* _EXERCISE GOAL_: Restate word for word the lines of the records below, starting at the line that contains "repeat_char c (w - String.length s) ++ s." and ending at the line that contains "(** [s.split(sep)[0]]. *)", with both of those lines included and nothing else.

━━━━━ GIVEN DATA ━━━━━

(** X17. What [search] returns on a non-empty index with as many chunks
    as vectors, numbered by position, when the distance loop is exact on
    the query and on every stored vector.  It returns [k] results, ranked
    from 1, each with the score [1 / (1 + distance)].  With [n] the number
    of stored vectors, the results before position [n] are stored vectors,
    each with its chunk id, the text of its chunk and its squared distance
    to the query; they are strictly ascending for the order "by distance,
    then by chunk id", and every stored vector that is not among them comes
    after each of them in that order.  The results from position [n] on,
    if any, repeat the id and the text of the last chunk with the distance
    [FLT_MAX] of an unfilled FAISS slot. *)
Theorem search_ranks_stored_vectors self name query k fs index md emb q c_last :
  stored self name fs index md emb →
  get_embedding self (Str query) = Ok (Array1 q) →
  length q = index_d index →
  1 ≤ k →
  length (chunks md) = ntotal index →
  (∀ i c, chunks md !! i = Some c → Chunk.id c = i) →
  last (chunks md) = Some c_last →
  forallb (exact_L2sqr q) (index_xb index) = true →
  ∃ results,
    search self name query k fs = (fs, Ok results) ∧
    length results = k ∧
    (∀ n r, results !! n = Some r →
       rank r = n + 1 ∧ score r = (1 / (1 + distance r))%Q) ∧
    (∀ n r, results !! n = Some r → n < ntotal index →
       ∃ c v, chunks md !! chunk_id r = Some c ∧
              index_xb index !! chunk_id r = Some v ∧
              text r = Chunk.text c ∧
              distance r = fvec_L2sqr q v) ∧
    (∀ n n' r r', n < n' → n' < ntotal index →
       results !! n = Some r → results !! n' = Some r' →
       hit_lt (distance r, Z.of_nat (chunk_id r))
              (distance r', Z.of_nat (chunk_id r'))) ∧
    (∀ j v, index_xb index !! j = Some v →
       (∀ n r, results !! n = Some r → n < ntotal index → chunk_id r ≠ j) →
       ∀ n r, results !! n = Some r → n < ntotal index →
         hit_lt (distance r, Z.of_nat (chunk_id r)) (fvec_L2sqr q v, Z.of_nat j)) ∧
    (∀ n r, results !! n = Some r → ntotal index ≤ n →
       chunk_id r = Chunk.id c_last ∧ text r = Chunk.text c_last ∧
       distance r = FLT_MAX).
Proof.
  intros Hst Hq Hd Hk Hchunks Hids Hlast Hexact. unfold ntotal in *.
  assert (Hbelow : ∀ v, v ∈ index_xb index → (fvec_L2sqr q v < FLT_MAX)%Q).
  { intros v Hv. apply exact_L2sqr_below.
    rewrite forallb_forall in Hexact. apply Hexact. by apply list_elem_of_In. }
  rewrite (search_stored _ _ _ _ _ _ _ _ _ Hst Hq Hd) by lia.
  destruct (exhaustive_L2sqr_seq_spec q (index_xb index) k)
    as (Hsorted & Hlen & Hin & Hout).
  unfold knn_L2sqr.
  set (h := exhaustive_L2sqr_seq q (index_xb index) 0 k []) in *.
  simpl in Hsorted, Hlen, Hin, Hout.
  rewrite (admissible_all _ _ _ Hbelow), length_candidates in Hlen.
  set (hits := h ++ replicate (k - length h) (FLT_MAX, (-1)%Z)).
  destruct (search_results_total md 0 hits) as [results Hres].
  { intros e [He|He]%elem_of_app.
    - destruct (Hin e He) as (_ & i & v & Hv & ->). simpl.
      split; [apply fvec_L2sqr_nonneg|].
      assert (is_Some (chunks md !! i)) as [c Hc].
      { apply lookup_lt_is_Some. rewrite Hchunks. by eapply lookup_lt_Some. }
      exists c. by apply py_getitem_nat.
    - apply elem_of_replicate in He as [-> _]. simpl.
      split; [done|]. exists c_last. by apply py_getitem_minus_1. }
  exists results. rewrite Hres.
  apply search_results_inv in Hres as [Hlen' Hspec].
  assert (Hk' : length results = k).
  { rewrite Hlen'. unfold hits. rewrite length_app, length_replicate. lia. }
  (* a result before position [n] is the hit at its position *)
  assert (Hkey : ∀ n r, results !! n = Some r → n < length (index_xb index) →
            h !! n = Some (distance r, Z.of_nat (chunk_id r)) ∧
            ∃ c, chunks md !! chunk_id r = Some c ∧ text r = Chunk.text c).
  { intros n r Hr Hn. destruct (Hspec n r Hr) as (dist & idx & c & Hn' & Hc & _ & ->).
    assert (n < length h).
    { apply lookup_lt_Some in Hr. lia. }
    unfold hits in Hn'. rewrite lookup_app_l in Hn' by done.
    destruct (Hin _ (list_elem_of_lookup_2 _ _ _ Hn')) as (_ & i & v & Hi & [= -> ->]).
    apply py_getitem_nat_inv in Hc. simpl. rewrite (Hids i c Hc).
    split; [done|]. by exists c. }
  split_and!.
  - done.
  - done.
  - intros n r Hr. by destruct (Hspec n r Hr) as (? & ? & ? & _ & _ & _ & ->).
  - intros n r Hr Hn. destruct (Hkey n r Hr Hn) as (Hh & c & Hc & Htext).
    destruct (Hin _ (list_elem_of_lookup_2 _ _ _ Hh)) as (_ & i & v & Hv & [= Hdis Hi]).
    apply Nat2Z.inj in Hi. subst i. by exists c, v.
  - intros n n' r r' Hlt Hn' Hr Hr'.
    destruct (Hkey n r Hr) as (Hh & _); [lia|].
    destruct (Hkey n' r' Hr' Hn') as (Hh' & _).
    by eapply (StronglySorted_lookup_lt hit_lt h n n').
  - intros j v Hv Hnot n r Hr Hn.
    destruct (Hkey n r Hr Hn) as (Hh & _).
    apply Hout; [done| | |by eapply list_elem_of_lookup_2].
    { apply Hbelow. by eapply list_elem_of_lookup_2. }
    intros [n' Hn']%list_elem_of_lookup_1.
    assert (n' < length h) by (by eapply lookup_lt_Some).
    assert (is_Some (results !! n')) as [r' Hr'].
    { apply lookup_lt_is_Some. lia. }
    destruct (Hkey n' r' Hr') as (Hh'' & _); [lia|].
    rewrite Hn' in Hh''. injection Hh'' as _ Hj. apply Nat2Z.inj in Hj.
    apply (Hnot n' r'); [done|lia|done].
  - intros n r Hr Hn. destruct (Hspec n r Hr) as (dist & idx & c & Hn' & Hc & _ & ->).
    unfold hits in Hn'. rewrite lookup_app_r in Hn' by lia.
    apply lookup_replicate in Hn' as [[= -> ->] _].
    rewrite (py_getitem_minus_1 _ _ Hlast) in Hc. by injection Hc as <-.
Qed.
(** C10 (as amended).  [get_illegal_argument] never returns a value to its
    caller, on any object; for a [QueryException] built with a string message
    it raises an [IllegalArgumentException] whose rendering equals the
    rendering of the [QueryException], which is ['Error:'], then
    [' at (start_line, start_column)'] when a location is attached, then a
    blank and the message. *)
Theorem get_illegal_argument_never_returns :
  (forall (q : exn) (v : unit), get_illegal_argument q <> Return v) /\
  (forall (msg : string) (c : option exn) (loc : option Location),
     exists s,
       str (QueryException_init (Some msg) c loc) = Return s /\
       s = ("Error:"
              ++ match loc with
                 | Some l => " at (" ++ str_int (start_line l) ++ ", "
                                     ++ str_int (start_column l) ++ ")"
                 | None => EmptyString
                 end
              ++ " " ++ msg)%string /\
       get_illegal_argument (QueryException_init (Some msg) c loc)
       = Raise (IllegalArgumentException_init (Some s) None) /\
       str (IllegalArgumentException_init (Some s) None) = Return s).
Proof.
  split.
  - intros q v. unfold get_illegal_argument.
    destruct (issubclass (class_of q) QueryException); [| discriminate].
    destruct (str q); simpl; discriminate.
  - intros msg c loc. eexists. split; [apply str_QueryException |].
    split; [| split; reflexivity].
    destruct loc as [l|]; unfold location_text; rewrite !append_assoc;
      reflexivity.
Qed.

(** C10, counterexample.  A [QueryException] with a location and the default
    message [None]: its rendering does not exist ([str] raises [TypeError]),
    and what [get_illegal_argument] raises is that [TypeError], not an
    [IllegalArgumentException]. *)
Lemma get_illegal_argument_located_no_message :
  str (QueryException_init None None (Some (mkLocation 1 7 1 12)))
  = Raise (builtin_error TypeError
             "cannot concatenate 'str' and 'NoneType' objects") /\
  get_illegal_argument
    (QueryException_init None None (Some (mkLocation 1 7 1 12)))
  = Raise (builtin_error TypeError
             "cannot concatenate 'str' and 'NoneType' objects").
Proof. split; reflexivity. Qed.

(** C4 (as amended).  The rendering of a [RequestTimeoutException] is its
    message, followed by ['  Timeout: <timeout_ms> ms.'] when [timeout_ms] is
    not 0 (nothing is added for 0, the default), followed, when a cause is
    wrapped and renders as a string, by a line feed, ['Caused by: '], the
    class name of the cause, [': '] and the rendering of the cause. *)
Theorem RequestTimeoutException_str_appends (msg : string) (t : Z) :
  str (RequestTimeoutException_init msg t None)
  = Return (if (t =? 0)%Z then msg
            else msg ++ "  Timeout: " ++ str_int t ++ " ms.")%string /\
  (forall (c : exn) (s : string),
     str c = Return s ->
     str (RequestTimeoutException_init msg t (Some c))
     = Return ((if (t =? 0)%Z then msg
                else msg ++ "  Timeout: " ++ str_int t ++ " ms.")
               ++ nl ++ "Caused by: " ++ class_name (class_of c) ++ ": "
               ++ s)%string).
Proof.
  split.
  - unfold str, RequestTimeoutException_init. simpl.
    destruct (t =? 0); reflexivity.
  - intros c s H. unfold str in *.
    unfold RequestTimeoutException_init. simpl dunder_str.
    destruct (dunder_str c) as [[s'|]|x]; simpl in H; try discriminate H.
    injection H as ->.
    destruct (t =? 0); reflexivity.
Qed.

Lemma RequestTimeoutException_str_appends_witness :
  str (RequestTimeoutException_init "Request timed out" 5000
         (Some (builtin_error (ExternalError "ConnectionError") "refused")))
  = Return ("Request timed out  Timeout: 5000 ms." ++ nl
            ++ "Caused by: ConnectionError: refused")%string.
Proof.
  destruct (RequestTimeoutException_str_appends "Request timed out" 5000)
    as [_ H].
  exact (H (builtin_error (ExternalError "ConnectionError") "refused")
           "refused"%string eq_refl).
Defined.

(** C4, counterexample.  With the default [timeout_ms=0] and no cause the
    rendering is the bare message: no timeout value is appended. *)
Lemma RequestTimeoutException_zero_timeout_str :
  str (RequestTimeoutException_init "Request timed out" 0 None)
  = Return "Request timed out"%string.
Proof. reflexivity. Qed.

(** * Properties of the signature cache and refresh engine *)

Import SignatureProvider.
(** What it throws is what a call has thrown. *)
Lemma writeEntries_throw config init fs now k entries e :
  writeEntries config init fs now k entries = Throw e ->
  exists c, throws fs c = Some e.
Proof.
  revert k.
  induction entries as [|[entryType text] rest IH]; intros k; simpl;
    [discriminate|].
  unfold call.
  destruct (throws fs (WriteFileSync _ _)) as [e0|] eqn:Hw.
  { cbn [bind]. intros [= <-]. eexists. eassumption. }
  cbn [bind]. destruct init.
  - destruct (throws fs (UtimesSync _ _ _)) as [e0|] eqn:Hu.
    { cbn [bind]. intros [= <-]. eexists. eassumption. }
    cbn [bind].
    destruct (writeEntries config true fs now (S k) rest) as [effects|e1]
      eqn:Hrest; [discriminate|].
    intros [= <-]. now apply (IH (S k)).
  - destruct (writeEntries config false fs now k rest) as [effects|e1]
      eqn:Hrest; [discriminate|].
    intros [= <-]. now apply (IH k).
Qed.

(** *** The pass *)

(** The calls to [nunjucks.render], one template after the other. *)
Fixpoint renderCalls (fs : FileSystem)
    (templates : list (string * TemplateData)) : Completion unit :=
  match templates with
  | [] => Normal tt
  | (template, data) :: rest =>
      _ <- call fs (NunjucksRender template data) tt ;;
      renderCalls fs rest
  end.

Lemma renderCalls_normal fs templates :
  renderCalls fs templates = Normal tt <->
  forall template data,
    In (template, data) templates ->
    throws fs (NunjucksRender template data) = None.
Proof.
  induction templates as [|[template data] rest IH]; simpl.
  - split; [intros _ ? ? [] | reflexivity].
  - unfold call. split.
    + destruct (throws fs (NunjucksRender template data)) eqn:Ht;
        [discriminate|].
      cbn [bind]. intros H t d [[= <- <-]|Hin]; [assumption|].
      now apply IH.
    + intros H. rewrite (H template data) by now left.
      cbn [bind]. apply IH. intros t d Hin. apply H. now right.
Qed.
(** * HMCTS task form: the deadline input synchronizer of [Frontend/src/App.tsx]

  The React component [App] keeps one combined deadline string
  ([form.deadline]), two fragments ([deadlineDate], [deadlineTime]), a
  calendar cursor ([calendarDate]) and a staged hour/minute selection.  The
  event handlers and the two synchronisation effects are embedded here as
  pure functions on a [State] record.

  The handlers lean on the JavaScript [Date] object, so the first module
  embeds the part of ECMAScript's Date arithmetic they call (ECMA-262,
  section "Date Objects"): time values are integral milliseconds since the
  epoch in [Z], [NaN] is [None].  The host's time zone is a constant offset
  [LocalTZA] (milliseconds east of UTC); daylight-saving transitions are not
  modelled. *)

From Stdlib Require Import ZArith Lia Bool List String Ascii DecimalString.
Import ListNotations.
Local Open Scope string_scope.
Local Open Scope Z_scope.

(* ================================================================== *)
(** ** JavaScript strings and numbers as the component uses them       *)
(* ================================================================== *)

Module JS.

(** Truthiness of a string: [if (s)] holds for every non-empty string. *)
Definition truthy (s : string) : bool :=
  match s with EmptyString => false | String _ _ => true end.

(** [a || b] on strings. *)
Definition or_else (a b : string) : string := if truthy a then a else b.

Definition is_digit (c : ascii) : bool :=
  let n := N_of_ascii c in (48 <=? n)%N && (n <=? 57)%N.

Definition digit_val (c : ascii) : Z := Z.of_N (N_of_ascii c) - 48.

Definition digit_char (n : Z) : ascii := ascii_of_N (Z.to_N (48 + n mod 10)).

(** [w] decimal digits of a non-negative integer, most significant first:
    the fixed-width fields of the date-time string format. *)
Fixpoint digits_fixed (w : nat) (n : Z) : string :=
  match w with
  | O => ""
  | S w' => digits_fixed w' (n / 10) ++ String (digit_char n) ""
  end.

(** [Number.prototype.toString()] on an integral number, every digit
    printed: numbers of 10^21 and more, which JavaScript prints in exponent
    form, are outside what the component passes. *)
Definition toString (n : Z) : string := NilZero.string_of_int (Z.to_int n).

Fixpoint repeat_char (c : ascii) (n : nat) : string :=
  match n with O => "" | S n' => String c (repeat_char c n') end.

(** [s.padStart(w, c)] for a one-character filler. *)
Definition padStart (w : nat) (c : ascii) (s : string) : string :=
  repeat_char c (w - String.length s) ++ s.

(** [s.slice(0, n)]. *)
Definition slice0 (n : nat) (s : string) : string := String.substring 0 n s.

(** [s.split(sep)] for a one-character separator: at least one piece. *)
Fixpoint split (sep : ascii) (s : string) : list string :=
  match s with
  | EmptyString => [""]
  | String c rest =>
      if Ascii.eqb c sep then "" :: split sep rest
      else match split sep rest with
           | [] => [String c ""]
           | p :: ps => String c p :: ps
           end
  end.

(** [s.split(sep)[0]]. *)
Definition split_head (sep : ascii) (s : string) : string :=
  match split sep s with [] => "" | p :: _ => p end.

Definition all_digits (s : string) : bool :=
  forallb is_digit (list_ascii_of_string s).

Definition digits_value (s : string) : Z :=
  fold_left (fun acc c => 10 * acc + digit_val c) (list_ascii_of_string s) 0.

(** [Number(s)] on the strings an [HH:mm] value splits into: the empty
    string is [0], a run of decimal digits is its value.  [None] is [NaN].
    The other numeric literals [Number] accepts (signs, fractions,
    exponents, radix prefixes, surrounding white space) do not occur in the
    pieces of a time field and are not modelled: they read as [NaN] here. *)
Definition Number (s : string) : option Z :=
  if all_digits s then Some (digits_value s) else None.

(** [Number(undefined)] is [NaN]: a missing array element. *)
Definition Number_at (l : list string) (i : nat) : option Z :=
  match nth_error l i with Some s => Number s | None => None end.

(** [c] does not occur in [s]. *)
Fixpoint no_char (c : ascii) (s : string) : bool :=
  match s with
  | EmptyString => true
  | String x r => negb (Ascii.eqb x c) && no_char c r
  end.

End JS.

(* ================================================================== *)
(** ** ECMAScript Date arithmetic                                      *)
(* ================================================================== *)

Module JSDate.

Definition msPerSecond : Z := 1000.
Definition msPerMinute : Z := 60000.
Definition msPerHour : Z := 3600000.
Definition msPerDay : Z := 86400000.

(** Largest magnitude of a time value. *)
Definition maxTime : Z := 8640000000000000.

Definition Day (t : Z) : Z := t / msPerDay.
Definition TimeWithinDay (t : Z) : Z := t mod msPerDay.

Definition DaysInYear (y : Z) : Z :=
  if negb (y mod 4 =? 0) then 365
  else if negb (y mod 100 =? 0) then 366
  else if negb (y mod 400 =? 0) then 365
  else 366.

Definition DayFromYear (y : Z) : Z :=
  365 * (y - 1970) + (y - 1969) / 4 - (y - 1901) / 100 + (y - 1601) / 400.

Definition TimeFromYear (y : Z) : Z := msPerDay * DayFromYear y.

(** The largest [y] with [DayFromYear y <= d]: the estimate from the mean
    year length is off by at most one. *)
Definition YearFromDay (d : Z) : Z :=
  let y := 1970 + (400 * d) / 146097 in
  if d <? DayFromYear y then y - 1
  else if DayFromYear (y + 1) <=? d then y + 1
  else y.

Definition YearFromTime (t : Z) : Z := YearFromDay (Day t).

Definition InLeapYear (t : Z) : Z :=
  if DaysInYear (YearFromTime t) =? 366 then 1 else 0.

Definition DayWithinYear (t : Z) : Z := Day t - DayFromYear (YearFromTime t).

Definition MonthFromTime (t : Z) : Z :=
  let d := DayWithinYear t in
  let l := InLeapYear t in
  if d <? 31 then 0
  else if d <? 59 + l then 1
  else if d <? 90 + l then 2
  else if d <? 120 + l then 3
  else if d <? 151 + l then 4
  else if d <? 181 + l then 5
  else if d <? 212 + l then 6
  else if d <? 243 + l then 7
  else if d <? 273 + l then 8
  else if d <? 304 + l then 9
  else if d <? 334 + l then 10
  else 11.

Definition DateFromTime (t : Z) : Z :=
  let d := DayWithinYear t in
  let l := InLeapYear t in
  match MonthFromTime t with
  | 0 => d + 1
  | 1 => d - 30
  | 2 => d - 58 - l
  | 3 => d - 89 - l
  | 4 => d - 119 - l
  | 5 => d - 150 - l
  | 6 => d - 180 - l
  | 7 => d - 211 - l
  | 8 => d - 242 - l
  | 9 => d - 272 - l
  | 10 => d - 303 - l
  | _ => d - 333 - l
  end.

Definition WeekDay (t : Z) : Z := (Day t + 4) mod 7.

Definition HourFromTime (t : Z) : Z := (t / msPerHour) mod 24.
Definition MinFromTime (t : Z) : Z := (t / msPerMinute) mod 60.
Definition SecFromTime (t : Z) : Z := (t / msPerSecond) mod 60.
Definition msFromTime (t : Z) : Z := t mod msPerSecond.

Definition MakeTime (hour min sec ms : Z) : Z :=
  hour * msPerHour + min * msPerMinute + sec * msPerSecond + ms.

(** Days from 1 January to the first of month [mn] (0-based) of year [y]. *)
Definition DaysBeforeMonth (y mn : Z) : Z :=
  let l := if DaysInYear y =? 366 then 1 else 0 in
  match mn with
  | 0 => 0
  | 1 => 31
  | 2 => 59 + l
  | 3 => 90 + l
  | 4 => 120 + l
  | 5 => 151 + l
  | 6 => 181 + l
  | 7 => 212 + l
  | 8 => 243 + l
  | 9 => 273 + l
  | 10 => 304 + l
  | _ => 334 + l
  end.

(** [MakeDay]: the day number of the first of the (normalised) month plus
    [date - 1]; [NaN] when the first of that month is no time value. *)
Definition MakeDay (year month date : Z) : option Z :=
  let ym := year + month / 12 in
  let mn := month mod 12 in
  let first := DayFromYear ym + DaysBeforeMonth ym mn in
  if Z.abs (first * msPerDay) <=? maxTime then Some (first + date - 1)
  else None.

Definition MakeDate (day : option Z) (time : Z) : option Z :=
  match day with Some d => Some (d * msPerDay + time) | None => None end.

Definition TimeClip (time : option Z) : option Z :=
  match time with
  | Some t => if Z.abs t <=? maxTime then Some t else None
  | None => None
  end.

(** Day count of month [mn] (0-based) of year [y]. *)
Definition DaysInMonth (y mn : Z) : Z :=
  match mn with
  | 1 => if DaysInYear y =? 366 then 29 else 28
  | 3 | 5 | 8 | 10 => 30
  | _ => 31
  end.

(** *** The host environment

    [LocalTZA] is the zone's offset from UTC in milliseconds, [now] the
    time value [new Date()] reads, [legacy_parse] the implementation-defined
    fallback of [Date.parse] for every string outside the date-time string
    format embedded below.  The offset is one constant: a host is a zone
    without clock changes, or a stretch of time between two of them.
    ECMAScript takes the offset in force at each instant and reads a local
    time that a clock change skips with the offset before it; every
    statement below that relates two instants is about a constant offset. *)
Record Host := mkHost {
  LocalTZA : Z;
  now : Z;
  legacy_parse : string -> option Z
}.

(** A [Date] object is its time value; [None] is an Invalid Date. *)
Definition Date := option Z.

Section WithHost.
Variable h : Host.

Definition LocalTime (t : Z) : Z := t + LocalTZA h.
Definition UTC (t : Z) : Z := t - LocalTZA h.

(** [new Date(year, month, date)]: local midnight of the given day; a
    year in 0..99 is read as 1900 + year. *)
Definition new_Date_ymd (year month date : Z) : Date :=
  let yr := if (0 <=? year) && (year <=? 99) then 1900 + year else year in
  TimeClip (option_map UTC (MakeDate (MakeDay yr month date) (MakeTime 0 0 0 0))).

(** [new Date()]. *)
Definition new_Date_now : Date := Some (now h).

(** Local-time getters on a valid time value. *)
Definition getFullYear (tv : Z) : Z := YearFromTime (LocalTime tv).
Definition getMonth (tv : Z) : Z := MonthFromTime (LocalTime tv).
Definition getDate (tv : Z) : Z := DateFromTime (LocalTime tv).
Definition getDay (tv : Z) : Z := WeekDay (LocalTime tv).
Definition getHours (tv : Z) : Z := HourFromTime (LocalTime tv).
Definition getMinutes (tv : Z) : Z := MinFromTime (LocalTime tv).

(** [d.setMonth(m)] on a valid time value: the local year, the new month,
    the same day of the month and time of day; a day the month does not
    have carries into the following month. *)
Definition setMonth (tv : Z) (m : Z) : Date :=
  let t := LocalTime tv in
  TimeClip (option_map UTC
    (MakeDate (MakeDay (YearFromTime t) m (DateFromTime t)) (TimeWithinDay t))).

Definition year_string (y : Z) : string :=
  if (0 <=? y) && (y <=? 9999) then JS.digits_fixed 4 y
  else (if y <? 0 then "-" else "+") ++ JS.digits_fixed 6 (Z.abs y).

(** [d.toISOString()] on a valid time value: the UTC fields. *)
Definition toISOString (tv : Z) : string :=
  year_string (YearFromTime tv) ++ "-" ++
  JS.digits_fixed 2 (MonthFromTime tv + 1) ++ "-" ++
  JS.digits_fixed 2 (DateFromTime tv) ++ "T" ++
  JS.digits_fixed 2 (HourFromTime tv) ++ ":" ++
  JS.digits_fixed 2 (MinFromTime tv) ++ ":" ++
  JS.digits_fixed 2 (SecFromTime tv) ++ "." ++
  JS.digits_fixed 3 (msFromTime tv) ++ "Z".

(** [d.toTimeString()] on a valid time value: the local time of day and
    the zone offset (the implementation-defined zone name that may follow
    is left out). *)
Definition toTimeString (tv : Z) : string :=
  let t := LocalTime tv in
  let off := Z.abs (LocalTZA h) / msPerMinute in
  JS.digits_fixed 2 (HourFromTime t) ++ ":" ++
  JS.digits_fixed 2 (MinFromTime t) ++ ":" ++
  JS.digits_fixed 2 (SecFromTime t) ++ " GMT" ++
  (if LocalTZA h <? 0 then "-" else "+") ++
  JS.digits_fixed 2 (off / 60) ++ JS.digits_fixed 2 (off mod 60).

(** *** [Date.parse] on the date-time string format *)

Definition take_digits (n : nat) (l : list ascii) : option (Z * list ascii) :=
  let d := firstn n l in
  if (Nat.eqb (List.length d) n) && forallb JS.is_digit d
  then Some (fold_left (fun acc c => 10 * acc + JS.digit_val c) d 0, skipn n l)
  else None.

Definition expect (c : ascii) (l : list ascii) : option (list ascii) :=
  match l with
  | x :: r => if Ascii.eqb x c then Some r else None
  | [] => None
  end.

(** The fields of [YYYY-MM-DDTHH:mm] or [YYYY-MM-DDTHH:mm:ss]. *)
Definition parse_fields (s : string) : option (Z * Z * Z * Z * Z * Z) :=
  match take_digits 4 (list_ascii_of_string s) with
  | Some (y, l1) =>
  match expect "-" l1 with Some l2 =>
  match take_digits 2 l2 with Some (mo, l3) =>
  match expect "-" l3 with Some l4 =>
  match take_digits 2 l4 with Some (d, l5) =>
  match expect "T" l5 with Some l6 =>
  match take_digits 2 l6 with Some (hh, l7) =>
  match expect ":" l7 with Some l8 =>
  match take_digits 2 l8 with Some (mi, l9) =>
    match l9 with
    | [] => Some (y, mo, d, hh, mi, 0)
    | _ =>
      match expect ":" l9 with Some l10 =>
      match take_digits 2 l10 with
      | Some (ss, []) => Some (y, mo, d, hh, mi, ss)
      | _ => None
      end | None => None end
    end
  | None => None end | None => None end | None => None end
  | None => None end | None => None end | None => None end
  | None => None end | None => None end
  | None => None
  end.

━━━━━

* _SOLUTION TO THIS PROBLEM_:
  repeat_char c (w - String.length s) ++ s.

(** [s.slice(0, n)]. *)
Definition slice0 (n : nat) (s : string) : string := String.substring 0 n s.

(** [s.split(sep)] for a one-character separator: at least one piece. *)
Fixpoint split (sep : ascii) (s : string) : list string :=
  match s with
  | EmptyString => [""]
  | String c rest =>
      if Ascii.eqb c sep then "" :: split sep rest
      else match split sep rest with
           | [] => [String c ""]
           | p :: ps => String c p :: ps
           end
  end.

(** [s.split(sep)[0]]. *)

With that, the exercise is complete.